Lingle v. Chevron U. S. A. Inc.
Headline: Property regulation rule rejected: Court strikes down the 'substantially advances' takings test, reverses lower courts, and makes it harder for companies to win compensation based solely on a law’s claimed ineffectiveness.
Holding:
- Limits when businesses can claim a taking based on a law's ineffectiveness.
- Gives governments more leeway and judicial deference in economic regulation.

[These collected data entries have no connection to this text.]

(** X9: a successful constructor call of any class sets a weight vector of
    [dimension] entries, the next [dimension] samples of numpy's generator
    in order, each in [[0, 1)] when the generator's samples are, and leaves
    the generator advanced by exactly that many. *)
Theorem X9_construct_draws_the_weights
    (c : class) (kw : kwargs) (g g' : np_random_state) (a : attributes) :
  construct c kw g = (Ok a, g') ->
  exists d,
    kw_dimension kw = Some d /\
    length (a_w a) = Z.to_nat d /\
    (forall i, (i < Z.to_nat d)%nat ->
               nth i (a_w a) 0 = samples g (taken g + i)%nat) /\
    samples g' = samples g /\ taken g' = (taken g + Z.to_nat d)%nat /\
    ((forall i, 0 <= samples g i < 1) ->
     Forall (fun x => 0 <= x < 1) (a_w a)).
Proof.
  rewrite construct_cases.
  destruct (kw_dimension kw) as [d|]; [|discriminate].
  destruct (accepts c kw); [|discriminate].
  destruct ((0 <=? d) && (d <=? max_floats) && (d <=? capacity g))%Z;
    [|discriminate].
  intros [= <- <-].
  exists d. cbn [a_w samples taken].
  split; [reflexivity|]. split; [apply fresh_weights_length|].
  split; [|split; [reflexivity|split; [reflexivity|]]].
  - intros i Hi. unfold fresh_weights.
    apply (nth_map_seq (fun i => samples g (taken g + i)%nat)), Hi.
  - intros Hs. unfold fresh_weights. apply Forall_forall.
    intros x Hx. apply list_elem_of_In, in_map_iff in Hx as (i & <- & _).
    apply Hs.
Qed.

Lemma X9_witness :
  exists d,
    kw_dimension (kw_dim 2) = Some d /\
    length [1 / 2; 1 / 2] = Z.to_nat d /\
    (forall i, (i < Z.to_nat d)%nat ->
               nth i [1 / 2; 1 / 2] 0 = samples g_half (taken g_half + i)%nat) /\
    samples {| samples := fun _ => 1 / 2; taken := 2; capacity := 1000 |} = samples g_half /\
    taken {| samples := fun _ => 1 / 2; taken := 2; capacity := 1000 |}
      = (taken g_half + Z.to_nat d)%nat /\
    ((forall i, 0 <= samples g_half i < 1) ->
     Forall (fun x => 0 <= x < 1) [1 / 2; 1 / 2]).
Proof.
  apply (X9_construct_draws_the_weights StochasticDescentReg_cls (kw_dim 2)
           g_half {| samples := fun _ => 1 / 2; taken := 2; capacity := 1000 |}
           {| a_w := [1 / 2; 1 / 2]; a_lr := lr0; a_loss_function := MSE;
              a_batch_size := Some 50%Z; a_mu := Some 0 |}).
  reflexivity.
Defined.

(** X10: a successful constructor call starts the schedule at counter 0
    with [s0 = 1] and [p = 0.5] and the given [lambda_] (0.001 if none),
    stores the given loss kind ([MSE] if none), sets [batch_size] (50 if
    none) exactly on the classes with [StochasticDescent], and [mu] (0 if
    none) exactly on the classes with [BaseDescentReg]. *)
Theorem X10_construct_sets_the_defaults
    (c : class) (kw : kwargs) (g g' : np_random_state) (a : attributes) :
  construct c kw g = (Ok a, g') ->
  a_lr a = {| lambda_ := default (1 / 1000) (kw_lambda_ kw);
              s0 := PyInt 1; p := 1 / 2; iteration := 0 |} /\
  a_loss_function a = default MSE (kw_loss_function kw) /\
  a_batch_size a =
    (if is_stochastic c then Some (default 50%Z (kw_batch_size kw)) else None) /\
  a_mu a = (if is_regularized c then Some (default 0 (kw_mu kw)) else None).
Proof.
  rewrite construct_cases.
  destruct (kw_dimension kw) as [d|]; [|discriminate].
  destruct (accepts c kw); [|discriminate].
  destruct ((0 <=? d) && (d <=? max_floats) && (d <=? capacity g))%Z;
    [|discriminate].
  intros [= <- <-].
  repeat split.
Qed.

Lemma X10_witness :
  lr0 = {| lambda_ := default (1 / 1000) (kw_lambda_ (kw_dim 2));
           s0 := PyInt 1; p := 1 / 2; iteration := 0 |} /\
  MSE = default MSE (kw_loss_function (kw_dim 2)) /\
  Some 50%Z =
    (if is_stochastic StochasticDescentReg_cls
     then Some (default 50%Z (kw_batch_size (kw_dim 2))) else None) /\
  Some 0 = (if is_regularized StochasticDescentReg_cls
            then Some (default 0 (kw_mu (kw_dim 2))) else None).
Proof.
  apply (X10_construct_sets_the_defaults StochasticDescentReg_cls (kw_dim 2)
           g_half {| samples := fun _ => 1 / 2; taken := 2; capacity := 1000 |}
           {| a_w := [1 / 2; 1 / 2]; a_lr := lr0; a_loss_function := MSE;
              a_batch_size := Some 50%Z; a_mu := Some 0 |}).
  reflexivity.
Defined.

- Requires challengers to use established takings tests, not means-ends review.
Summary
Background
A large oil company (Chevron) sued Hawaii after the State passed a 1997 law capping the rent oil companies may charge dealers at service stations. Chevron leased dozens of stations in Hawaii and the parties agreed the law would cut rent on some stations while increasing overall rental income on others; Chevron also said it would still earn a satisfactory return. The District Court and later the Ninth Circuit considered whether the rent cap was an unconstitutional taking because it did not "substantially advance" Hawaii’s goal of protecting consumers from high gasoline prices.
Reasoning
The Court was asked whether the "substantially advances" test from Agins should determine when a regulation is a taking that requires compensation. The Court said no. It explained that asking whether a rule effectively achieves its goal is a means-ends or due-process style question, not a proper Fifth Amendment taking test. Instead, the Court pointed to established takings rules that focus on how severe the burden on property is (physical invasions, total loss of economic use, or Penn Central factors) and special rules for land-use exactions.
Real world impact
After this decision, businesses cannot win a federal taking simply by showing a law fails to accomplish its goals. Courts will give more deference to legislative and agency judgments about economic regulations and will require plaintiffs to fit claims into existing takings categories. Because Chevron relied only on the discarded test, the case must now proceed under other recognized takings theories.
Dissents or concurrances
Justice Kennedy, in a short concurrence, noted the ruling does not prevent a separate due-process challenge if a regulation is arbitrary or irrational, but Chevron voluntarily dropped that claim.